> Required action: The answer must be the full listing, retyped exactly.

> Data excerpts:
(** C26. [mkbw_context] and [bw_context_fini] balance: a context that could be made
    has both its blocks allocated, no frames and the depth asked for, and freeing
    it gives back exactly these blocks; when one of the allocations fails, nothing
    stays allocated.  No block is freed twice. *)
Theorem mkbw_context_fini (a : arch) malloc_ok depth h :
  (∀ b, b ∈ hp_live h → b < hp_next h) →
  ∃ c h', mkbw_context a malloc_ok depth h = Done c h' ∧
    match c with
    | None => hp_live h' = hp_live h
    | Some ctx => ip_cnt ctx = 0 ∧ ip_max_cnt ctx = depth ∧
        bc_self ctx ∈ hp_live h' ∧ (∃ ip, bc_ip ctx = Some ip ∧ ip ∈ hp_live h') 
    end ∧
    ∃ h'', bw_context_fini c h' = Done tt h'' ∧ hp_live h'' = hp_live h.
Proof.
  intros Hfresh. assert (Hn1 : hp_next h ∉ hp_live h) by (intros Hin; apply Hfresh in Hin; lia).
  assert (Hn2 : hp_next h + 1 ∉ hp_live h) by (intros Hin; apply Hfresh in Hin; lia).
  unfold mkbw_context, malloc, bind, get, put, ret.
  destruct (malloc_ok _ (sizeof_bw_context a)); [|eexists None, _; split_and!; eauto; done]. cbn.
  set (bytes := uptr _). destruct (malloc_ok _ bytes); cbn.
  - eexists (Some _), _. split; [done|]. cbn. split; [split_and!; [done|done|set_solver|]|].
    + eexists. split; [done|set_solver].
    + unfold bw_context_fini, free, bind, get, put; cbn.
      rewrite decide_True by set_solver. cbn. rewrite decide_True by (apply elem_of_difference; set_solver by lia).
      eexists. split; [done|]. cbn. set_solver.
  - unfold free, bind, get, put; cbn. rewrite decide_True by set_solver.
    eexists None, _. split; [done|]. cbn. split; [set_solver|]. eexists. split; [done|]. cbn. set_solver.
Qed.

(** The first allocation succeeds and the second one fails. *)
Lemma mkbw_context_fini_witness :
  let malloc_ok n (_ : Z) := n =? 1 in
  ∃ c h', mkbw_context X86_64 malloc_ok 3 (Heap 1 ∅) = Done c h' ∧
    match c with
    | None => hp_live h' = ∅
    | Some ctx => ip_cnt ctx = 0 ∧ ip_max_cnt ctx = 3 ∧
        bc_self ctx ∈ hp_live h' ∧ (∃ ip, bc_ip ctx = Some ip ∧ ip ∈ hp_live h')
    end ∧
    ∃ h'', bw_context_fini c h' = Done tt h'' ∧ hp_live h'' = ∅.
Proof.
  intros malloc_ok.
  apply (mkbw_context_fini X86_64 malloc_ok 3 (Heap 1 ∅)). intros b Hb. simpl in Hb. set_solver.
Defined.

(** C39. [mkbw_context] does not check the size it computes.  For every depth whose
    array does not fit the address space, a context that could be made has an array
    shorter than the depth it records, and collecting along any chain with more
    frames than the array has words writes behind the array. *)
Theorem mkbw_context_overflow (a : arch) malloc_ok depth h c h' :
  let H := arch_platform a in
  0 ≤ depth < ptr_mod → ptr_mod ≤ word_size a * depth →
  mkbw_context a malloc_ok depth h = Done (Some c) h' →
  0 ≤ bc_cap c < ip_max_cnt c ∧ ip_max_cnt c = depth ∧
  ∀ mem strip_pac fp ips fuel, chain a mem strip_pac fp ips →
    bc_cap c < Z.of_nat (length ips) → (length ips < fuel)%nat →
    bw_backtrace_collect a mem strip_pac fuel fp c = Fault OobWrite.
Proof.
  intros H Hd Hov E. assert (Hw : word_size a = 4 ∨ word_size a = 8) by (destruct a; auto).
  assert (Hc : bc_cap c = uptr (word_size a * depth) / word_size a ∧ ip_max_cnt c = depth).
  { unfold mkbw_context, malloc, free, bind, get, put, ret in E.
    repeat (case_match; simplify_eq/=); done. }
  destruct Hc as [Hcap Hmax].
  assert (Hlt : 0 ≤ bc_cap c < depth).
  { rewrite Hcap. unfold uptr. pose proof (ptr_mod_bounds (H:=H)) as Hb.
    assert (Hm : 0 < ptr_mod (H:=H)) by lia. pose proof (Z.mod_pos_bound (word_size a * depth) _ Hm).
    split; [apply Z.div_pos; lia|]. apply Z.div_lt_upper_bound; [lia|].
    lia. }
  split_and!; [lia|lia|done|]. intros mem strip_pac fp ips fuel Hchain Hlen Hf.
  subst H. unfold bw_backtrace_collect. apply (collect_loop_overrun a mem strip_pac fp ips); lia || done.
Qed.

(** On x86_64 a context for 2^61 addresses has an array of no words, and one for
    2^61 + 1 addresses has an array of one word. *)
Lemma mkbw_context_overflow_witness :
  match mkbw_context X86_64 (λ _ _, true) (2 ^ 61) (Heap 1 ∅) with
  | Done (Some c) _ =>
      bc_cap c = 0 ∧ ip_max_cnt c = 2 ^ 61 ∧
      bw_backtrace_collect X86_64 stack_ex id 9 0x7ffd0000 c = Fault OobWrite
  | _ => False
  end.
Proof.
  destruct (mkbw_context X86_64 (λ _ _, true) (2 ^ 61) (Heap 1 ∅)) as [[c|] h'| | |] eqn:E;
    try (vm_compute in E; discriminate E).
  destruct (mkbw_context_overflow X86_64 (λ _ _, true) (2 ^ 61) (Heap 1 ∅) c h') as (_ & Hmax & Hcol);
    [by vm_compute|by vm_compute|exact E|].
  assert (Hcap : bc_cap c = 0) by (vm_compute in E; by injection E as <- _).
  split_and!; [done|done|]. apply (Hcol stack_ex id 0x7ffd0000 [0x400010]); [apply stack_ex_chain|by rewrite Hcap|].
  simpl. lia.
Defined.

> Answer below:
(** C26. [mkbw_context] and [bw_context_fini] balance: a context that could be made
    has both its blocks allocated, no frames and the depth asked for, and freeing
    it gives back exactly these blocks; when one of the allocations fails, nothing
    stays allocated.  No block is freed twice. *)
Theorem mkbw_context_fini (a : arch) malloc_ok depth h :
  (∀ b, b ∈ hp_live h → b < hp_next h) →
  ∃ c h', mkbw_context a malloc_ok depth h = Done c h' ∧
    match c with
    | None => hp_live h' = hp_live h
    | Some ctx => ip_cnt ctx = 0 ∧ ip_max_cnt ctx = depth ∧
        bc_self ctx ∈ hp_live h' ∧ (∃ ip, bc_ip ctx = Some ip ∧ ip ∈ hp_live h') 
    end ∧
    ∃ h'', bw_context_fini c h' = Done tt h'' ∧ hp_live h'' = hp_live h.
Proof.
  intros Hfresh. assert (Hn1 : hp_next h ∉ hp_live h) by (intros Hin; apply Hfresh in Hin; lia).
  assert (Hn2 : hp_next h + 1 ∉ hp_live h) by (intros Hin; apply Hfresh in Hin; lia).
  unfold mkbw_context, malloc, bind, get, put, ret.
  destruct (malloc_ok _ (sizeof_bw_context a)); [|eexists None, _; split_and!; eauto; done]. cbn.
  set (bytes := uptr _). destruct (malloc_ok _ bytes); cbn.
  - eexists (Some _), _. split; [done|]. cbn. split; [split_and!; [done|done|set_solver|]|].
    + eexists. split; [done|set_solver].
    + unfold bw_context_fini, free, bind, get, put; cbn.
      rewrite decide_True by set_solver. cbn. rewrite decide_True by (apply elem_of_difference; set_solver by lia).
      eexists. split; [done|]. cbn. set_solver.
  - unfold free, bind, get, put; cbn. rewrite decide_True by set_solver.
    eexists None, _. split; [done|]. cbn. split; [set_solver|]. eexists. split; [done|]. cbn. set_solver.
Qed.

(** The first allocation succeeds and the second one fails. *)
Lemma mkbw_context_fini_witness :
  let malloc_ok n (_ : Z) := n =? 1 in
  ∃ c h', mkbw_context X86_64 malloc_ok 3 (Heap 1 ∅) = Done c h' ∧
    match c with
    | None => hp_live h' = ∅
    | Some ctx => ip_cnt ctx = 0 ∧ ip_max_cnt ctx = 3 ∧
        bc_self ctx ∈ hp_live h' ∧ (∃ ip, bc_ip ctx = Some ip ∧ ip ∈ hp_live h')
    end ∧
    ∃ h'', bw_context_fini c h' = Done tt h'' ∧ hp_live h'' = ∅.
Proof.
  intros malloc_ok.
  apply (mkbw_context_fini X86_64 malloc_ok 3 (Heap 1 ∅)). intros b Hb. simpl in Hb. set_solver.
Defined.

(** C39. [mkbw_context] does not check the size it computes.  For every depth whose
    array does not fit the address space, a context that could be made has an array
    shorter than the depth it records, and collecting along any chain with more
    frames than the array has words writes behind the array. *)
Theorem mkbw_context_overflow (a : arch) malloc_ok depth h c h' :
  let H := arch_platform a in
  0 ≤ depth < ptr_mod → ptr_mod ≤ word_size a * depth →
  mkbw_context a malloc_ok depth h = Done (Some c) h' →
  0 ≤ bc_cap c < ip_max_cnt c ∧ ip_max_cnt c = depth ∧
  ∀ mem strip_pac fp ips fuel, chain a mem strip_pac fp ips →
    bc_cap c < Z.of_nat (length ips) → (length ips < fuel)%nat →
    bw_backtrace_collect a mem strip_pac fuel fp c = Fault OobWrite.
Proof.
  intros H Hd Hov E. assert (Hw : word_size a = 4 ∨ word_size a = 8) by (destruct a; auto).
  assert (Hc : bc_cap c = uptr (word_size a * depth) / word_size a ∧ ip_max_cnt c = depth).
  { unfold mkbw_context, malloc, free, bind, get, put, ret in E.
    repeat (case_match; simplify_eq/=); done. }
  destruct Hc as [Hcap Hmax].
  assert (Hlt : 0 ≤ bc_cap c < depth).
  { rewrite Hcap. unfold uptr. pose proof (ptr_mod_bounds (H:=H)) as Hb.
    assert (Hm : 0 < ptr_mod (H:=H)) by lia. pose proof (Z.mod_pos_bound (word_size a * depth) _ Hm).
    split; [apply Z.div_pos; lia|]. apply Z.div_lt_upper_bound; [lia|].
    lia. }
  split_and!; [lia|lia|done|]. intros mem strip_pac fp ips fuel Hchain Hlen Hf.
  subst H. unfold bw_backtrace_collect. apply (collect_loop_overrun a mem strip_pac fp ips); lia || done.
Qed.

(** On x86_64 a context for 2^61 addresses has an array of no words, and one for
    2^61 + 1 addresses has an array of one word. *)
Lemma mkbw_context_overflow_witness :
  match mkbw_context X86_64 (λ _ _, true) (2 ^ 61) (Heap 1 ∅) with
  | Done (Some c) _ =>
      bc_cap c = 0 ∧ ip_max_cnt c = 2 ^ 61 ∧
      bw_backtrace_collect X86_64 stack_ex id 9 0x7ffd0000 c = Fault OobWrite
  | _ => False
  end.
Proof.
  destruct (mkbw_context X86_64 (λ _ _, true) (2 ^ 61) (Heap 1 ∅)) as [[c|] h'| | |] eqn:E;
    try (vm_compute in E; discriminate E).
  destruct (mkbw_context_overflow X86_64 (λ _ _, true) (2 ^ 61) (Heap 1 ∅) c h') as (_ & Hmax & Hcol);
    [by vm_compute|by vm_compute|exact E|].
  assert (Hcap : bc_cap c = 0) by (vm_compute in E; by injection E as <- _).
  split_and!; [done|done|]. apply (Hcol stack_ex id 0x7ffd0000 [0x400010]); [apply stack_ex_chain|by rewrite Hcap|].
  simpl. lia.
Defined.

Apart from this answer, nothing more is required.